Por María Marín
Hace miles de años hubo dos pueblos que “ni en pintura se podían ver”. Se pasaban en continua guerra porque cada cual quería reinar. En uno de ellos vivía un hombre gigante que hacía temblar a todo el mundo, y no por sus pesados pasos, sino por su arrogancia y amenazas. Fanfarroneaba de ser el más poderoso e invencible de la tierra. Constantemente decía: “A ver quién se atreve a luchar contra mí”.
Un día sucedió algo sorprendente, un muchachito flaco, debilucho y que no le llegaba ni a las rodillas le dijo al gigante: “Te voy a aniquilar en un dos por tres”. Y su adversario se burló: “Jajaja… ¡Pareces un espantapájaros enano!”
Aunque todos los pronósticos señalaban que el gigante Goliat aplastaría al joven David, sucedió lo que nadie imaginaba. El flacucho, tomó valor y se enfrentó a su enemigo. Con una honda y piedra en manos pidió fuerzas a Dios y golpeó a Goliat en la frente, quien cayó muerto . Y así derrotó al “invencible”.

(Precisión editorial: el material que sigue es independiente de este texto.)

(** * SpineExporter: a shallow embedding of [main.py]

    The script drives an external renderer (Spine) once per probe and
    searches, on an even percentage grid, for the largest scale whose
    export lands on a single page.  This file embeds [check_output_folder],
    [modify_export_json], [try_export] and [export_spine] as functions over
    an explicit world (temporary directories, the output directory, the
    console and the history of renderer invocations) in a state and
    exception monad, and proves the properties of the search, of the probe
    classification and of the workspace life cycle.

    Conventions of the embedding:
    - a scale is kept as its integer percentage: the float [1.0] of the
      source is [100] and [middle / 100] is [middle];
    - captured stdout is either the text it decodes to or marked as not
      valid UTF-8, in which case [result.stdout.decode()] raises;
    - export.json is either a well-formed document, of which the three
      rewritten fields are kept, or one of the malformed kinds on which
      [modify_export_json] raises;
    - wall-clock measurements ([time.time()]) are left out of the printed
      lines;
    - the thread pool of [run_export_in_threads] is outside the model: one
      job runs against one world. *)

From Stdlib Require Import ZArith List String Bool Lia Arith Permutation.
Import ListNotations.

¿Cuál fue su secreto para atreverse a luchar? Aunque estaba en desventaja, y a pesar de su tamaño y limitaciones, el pequeño David tenía mentalidad de gigante. Esta es la cualidad principal que poseen aquellos que superan sus obstáculos y retos más grandes.
Así como este joven, todos en algún momento tenemos que enfrentar un “gigante”. que podría ser: el diagnóstico de una seria enfermedad, perder tu empleo, aprietos económicos, una ruptura amorosa o cualquier problema grande que parezca que puede acabar contigo.
Esta historia bíblica de David y Goliat nos enseña tres lecciones importantes. Primeramente, hay que tener el coraje de enfrentar cualquier situación por más gigantesca que parezca. Segundo, debes tener un plan de ataque para conseguir lo que quieres. Y tercero, tienes que saber usar las armas y recursos que posees.
Si en este momento piensas que un problema es muy grande para ti, tienes que decir como David: “Dios está conmigo y tengo fe en que a este gigante lo voy a derrumbar”. Esas fueron las palabras que dije hace unos meses cuando fui diagnosticada con cáncer de mama, y gracias a mi fe hoy puedo decir ¡derrumbé a ese gigante!